→ **DATA PROVIDED**:
----------

(* ===== verification/LedgerInv.v ===== *)
(** * The ledger invariant

    What a consistent ledger is, on the abstract store.  Each block carries
    ghost data ([meta]): the account it belongs to, the balance after it, its
    height, the block that set its representative and the block that opened
    its account.  [Inv] relates the tables of the store to that data. *)

From S2P Require Import Prelude Crypto Blocks Common Stats Store Ledger StoreLemmas.

Record meta : Set := Meta {
  m_owner : u256;
  m_balance : u128;
  m_height : Z;
  m_rep : u256;
  m_open : u256;
}.

Definition legacy (b : block) : bool := negb (bool_decide (block_type_of b = bt_state)).

Section defs.
Context `{LedgerConstants}.
Implicit Types (g : gmap u256 meta) (b : block) (h : u256).

(** Balance before a block: that of its predecessor, 0 for a first block. *)
Definition prev_balance g b : Z :=
  if is_zero (block_previous b) then 0
  else match g !! block_previous b with Some m => uval (m_balance m) | None => 0 end.

(** Whether a block takes funds out of its account. *)
Definition sends g b : bool :=
  match b with
  | BSend _ => true
  | BState t => uval (th_balance (hashables t)) <? prev_balance g b
  | _ => false
  end.

(** The account a sending block sends to. *)
Definition destination b : u256 :=
  match b with
  | BSend b => sh_destination (hashables b)
  | BState t => th_link (hashables t)
  | _ => U 32 0
  end.

(** The sending block a block receives from. *)
Definition receives g b : option u256 :=
  match b with
  | BReceive r => Some (rh_source (hashables r))
  | BOpen o =>
      if u_eqb (oh_source (hashables o)) genesis_account then None
      else Some (oh_source (hashables o))
  | BState t =>
      if sends g b then None
      else if is_zero (th_link (hashables t)) then None else Some (th_link (hashables t))
  | _ => None
  end.

Definition sent_amount g b (m : meta) : Z := prev_balance g b - uval (m_balance m).

Section view.
Context (look : u256 → option (block * u256)) (g : gmap u256 meta).

(** The predecessor of a block that has one. *)
Definition follows h b (m : meta) : Prop :=
  if links b then
    ∃ pb pm, look (block_previous b) = Some (pb, h) ∧ g !! block_previous b = Some pm ∧
      valid_predecessor b pb = true ∧ m_owner m = m_owner pm ∧
      m_height m = m_height pm + 1 ∧ m_open m = m_open pm ∧
      (match b with BSend _ | BReceive _ => m_rep m = m_rep pm | _ => m_rep m = h end)
  else block_previous b = U 32 0 ∧ m_height m = 1 ∧ m_open m = h ∧ m_rep m = h.

(** The fields a block states itself. *)
Definition states b (m : meta) : Prop :=
  match b with
  | BSend b => m_balance m = sh_balance (hashables b)
  | BOpen b => m_owner m = oh_account (hashables b)
  | BState b => m_owner m = th_account (hashables b) ∧ m_balance m = th_balance (hashables b)
  | _ => True
  end.

(** Where the balance of a block comes from. *)
Definition balanced b (m : meta) : Prop :=
  if sends g b then uval (m_balance m) ≤ prev_balance g b
  else match receives g b with
       | Some src => ∃ sb ssc sm, look src = Some (sb, ssc) ∧ g !! src = Some sm ∧
           sends g sb = true ∧ destination sb = m_owner m ∧
           uval (m_balance m) = prev_balance g b + sent_amount g sb sm
       | None => match b with
                 | BOpen _ => m_balance m = genesis_amount
                 | _ => uval (m_balance m) = prev_balance g b
                 end
       end.

Definition block_ok h b (m : meta) : Prop :=
  h ≠ U 32 0 ∧ h ≠ U 32 1 ∧ h ≠ genesis_account ∧ m_owner m ≠ U 32 0 ∧
  follows h b m ∧ states b m ∧ balanced b m.
End view.

(** The account of the representative an account info names. *)
Definition rep_account (look : u256 → option (block * u256)) (i : account_info) : u256 :=
  match look (rep_block i) with Some (b, _) => block_representative b | None => U 32 0 end.

Definition weight_of (look : u256 → option (block * u256)) (accounts : gmap u256 account_info)
    (r : u256) : Z :=
  map_sum (λ _ i, if decide (rep_account look i = r) then uval (balance i) else 0) accounts.

(** Funds held by accounts, and funds sent and not received. *)
Definition held (s : astore) : Z := map_sum (λ _ i, uval (balance i)) (a_accounts s).
Definition in_flight (s : astore) : Z := map_sum (λ _ p, uval (amount p)) (a_pending s).
End defs.

(** ** The checksum: the heads of all accounts, combined by exclusive or *)

Definition xor_heads (accounts : gmap u256 account_info) : u256 :=
  map_fold (λ _ i acc, u_xor (head i) acc) (U 32 0) accounts.

Definition sum_ok (s : astore) : Prop :=
  a_checksum s !! U 8 0 = Some (xor_heads (a_accounts s)).

(** The checksum after [change_latest]. *)
Definition next_sum (s : astore) (a h : u256) : u256 :=
  let c := default (U 32 0) (a_checksum s !! U 8 0) in
  u_xor (match a_accounts s !! a with Some i => u_xor c (head i) | None => c end) h.

Lemma xor_insert_new m a i : m !! a = None →
  xor_heads (<[a := i]> m) = u_xor (head i) (xor_heads m).
Proof.
  intros Ha. unfold xor_heads. rewrite map_fold_insert_L; [done| |done].
  intros j1 j2 z1 z2 y _ _ _. by rewrite <-!u_xor_assoc, (u_xor_comm (head z1)).
Qed.
Lemma xor_delete m a i : m !! a = Some i →
  xor_heads (delete a m) = u_xor (xor_heads m) (head i).
Proof.
  intros Ha. rewrite <-(insert_delete_id _ _ _ Ha) at 2.
  rewrite xor_insert_new by apply lookup_delete_eq.
  by rewrite (u_xor_comm (head i)), u_xor_cancel.
Qed.
Lemma xor_insert m a i j : m !! a = Some j →
  xor_heads (<[a := i]> m) = u_xor (u_xor (xor_heads m) (head j)) (head i).
Proof.
  intros Ha. rewrite <-insert_delete_eq, xor_insert_new by apply lookup_delete_eq.
  by rewrite (xor_delete _ _ _ Ha), u_xor_comm.
Qed.

(** The genesis block. *)
Definition genesis_open `{LedgerConstants} (b : block) : bool :=
  match b with
  | BOpen o => u_eqb (oh_source (hashables o)) genesis_account
  | _ => false
  end.

(** [delta] is what the weights lack or exceed while a rollback is under way;
    it is zero between the operations of the ledger. *)
Record InvD `{Blake2b, LedgerConstants} (delta : u256 → Z) (s : astore) (g : gmap u256 meta)
    (hist : list u256) : Prop := {
  inv_wf : tables_wf s;
  inv_dom : ∀ h, is_Some (a_lookup s h) ↔ is_Some (g !! h);
  (** the blocks in an order in which they were accepted *)
  inv_nodup : NoDup hist;
  inv_hist : ∀ h, h ∈ hist ↔ is_Some (g !! h);
  inv_size : length hist = size (a_blocks s);
  inv_order : ∀ l1 h l2 b sc, hist = l1 ++ h :: l2 → a_lookup s h = Some (b, sc) →
    (links b = true → block_previous b ∈ l1) ∧
    (∀ src, receives g b = Some src → src ∈ l1);
  (** each block is consistent with its predecessor and its source *)
  inv_block : ∀ h b sc m, a_lookup s h = Some (b, sc) → g !! h = Some m →
    block_ok (a_lookup s) g h b m;
  inv_meta : ∀ h m, g !! h = Some m →
    is_Some (g !! m_rep m) ∧ is_Some (g !! m_open m) ∧ is_Some (a_accounts s !! m_owner m);
  (** a block without successor is the head of its account *)
  inv_succ : ∀ h b sc m, a_lookup s h = Some (b, sc) → g !! h = Some m →
    (sc = U 32 0 ∧ ∃ i, a_accounts s !! m_owner m = Some i ∧ head i = h) ∨
    (∃ b' sc', a_lookup s sc = Some (b', sc') ∧ links b' = true ∧ block_previous b' = h);
  inv_account : ∀ a i, a_accounts s !! a = Some i →
    ∃ b m, a_lookup s (head i) = Some (b, U 32 0) ∧ g !! head i = Some m ∧
      m_owner m = a ∧ balance i = m_balance m ∧ rep_block i = m_rep m ∧
      open_block_hash i = m_open m ∧ block_count i = U 8 (m_height m);
  inv_frontier : ∀ h a, a_frontiers s !! h = Some a ↔
    ∃ i b sc, a_accounts s !! a = Some i ∧ head i = h ∧
      a_lookup s h = Some (b, sc) ∧ legacy b = true;
  (** pending entries are sends nobody received; a send is received at most once *)
  inv_pending : ∀ d h p, a_pending s !! (d, h) = Some p →
    ∃ b sc m, a_lookup s h = Some (b, sc) ∧ g !! h = Some m ∧ sends g b = true ∧
      destination b = d ∧ source p = m_owner m ∧ uval (amount p) = sent_amount g b m;
  inv_received : ∀ h b sc src, a_lookup s h = Some (b, sc) → receives g b = Some src →
    ∀ d, a_pending s !! (d, src) = None;
  inv_once : ∀ h h' b b' sc sc' src, a_lookup s h = Some (b, sc) →
    a_lookup s h' = Some (b', sc') → receives g b = Some src → receives g b' = Some src → h = h';
  inv_complete : ∀ h b sc, a_lookup s h = Some (b, sc) → sends g b = true →
    is_Some (a_pending s !! (destination b, h)) ∨
    ∃ h' b' sc', a_lookup s h' = Some (b', sc') ∧ receives g b' = Some h;
  (** weights, supply, cached block data, checksum *)
  inv_weight : ∀ r, uval (default (U 16 0) (a_rep s !! r)) =
    (weight_of (a_lookup s) (a_accounts s) r + delta r) mod 2 ^ 128;
  inv_supply : held s + in_flight s = 2 ^ 128 - 1;
  inv_info : ∀ h i m, a_info s !! h = Some i → g !! h = Some m →
    bi_account i = m_owner m ∧ bi_balance i = m_balance m;
  inv_cached : ∀ h b sc m, a_lookup s h = Some (b, sc) → g !! h = Some m → legacy b = true →
    m_height m mod block_info_max = 0 → is_Some (a_info s !! h);
  inv_info_one : a_info s !! U 32 1 = None;
  (** the genesis block is the first block *)
  inv_genesis : ∃ h0 b0 sc0 rest, hist = h0 :: rest ∧ a_lookup s h0 = Some (b0, sc0) ∧
    genesis_open b0 = true ∧
    ∀ h b sc, a_lookup s h = Some (b, sc) → genesis_open b = true → h = h0;
  inv_checksum : sum_ok s;
}.

Abbreviation Inv := (InvD (λ _, 0)).
Arguments inv_wf {_ _ _}.
Arguments inv_dom {_ _ _}.
Arguments inv_nodup {_ _ _}.
Arguments inv_hist {_ _ _}.
Arguments inv_size {_ _ _}.
Arguments inv_order {_ _ _}.
Arguments inv_block {_ _ _}.
Arguments inv_meta {_ _ _}.
Arguments inv_succ {_ _ _}.
Arguments inv_account {_ _ _}.
Arguments inv_frontier {_ _ _}.
Arguments inv_pending {_ _ _}.
Arguments inv_received {_ _ _}.
Arguments inv_once {_ _ _}.
Arguments inv_complete {_ _ _}.
Arguments inv_weight {_ _ _}.
Arguments inv_supply {_ _ _}.
Arguments inv_info {_ _ _}.
Arguments inv_cached {_ _ _}.
Arguments inv_info_one {_ _ _}.
Arguments inv_genesis {_ _ _}.
Arguments inv_checksum {_ _ _}.

(** A ledger is valid when some ghost data makes its store consistent. *)
Definition valid `{Blake2b, LedgerConstants} (l : ledger astore) : Prop :=
  ∃ g hist, Inv (store l) g hist.

(** Fuel that covers every chain the visitors follow: two steps per block of
    the ledger and a constant. *)
Definition enough_fuel (l : ledger astore) : nat :=
  (4 * size (a_blocks (store l)) + 8)%nat.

----------

→ **ABOUT THIS EXERCISE**:
Read through the listing and copy each line in which the word "receives" occurs.

→ **TASK SOLUTION**:
(** The sending block a block receives from. *)
Definition receives g b : option u256 :=
  else match receives g b with
    (∀ src, receives g b = Some src → src ∈ l1);
  inv_received : ∀ h b sc src, a_lookup s h = Some (b, sc) → receives g b = Some src →
    a_lookup s h' = Some (b', sc') → receives g b = Some src → receives g b' = Some src → h = h';
    ∃ h' b' sc', a_lookup s h' = Some (b', sc') ∧ receives g b' = Some h;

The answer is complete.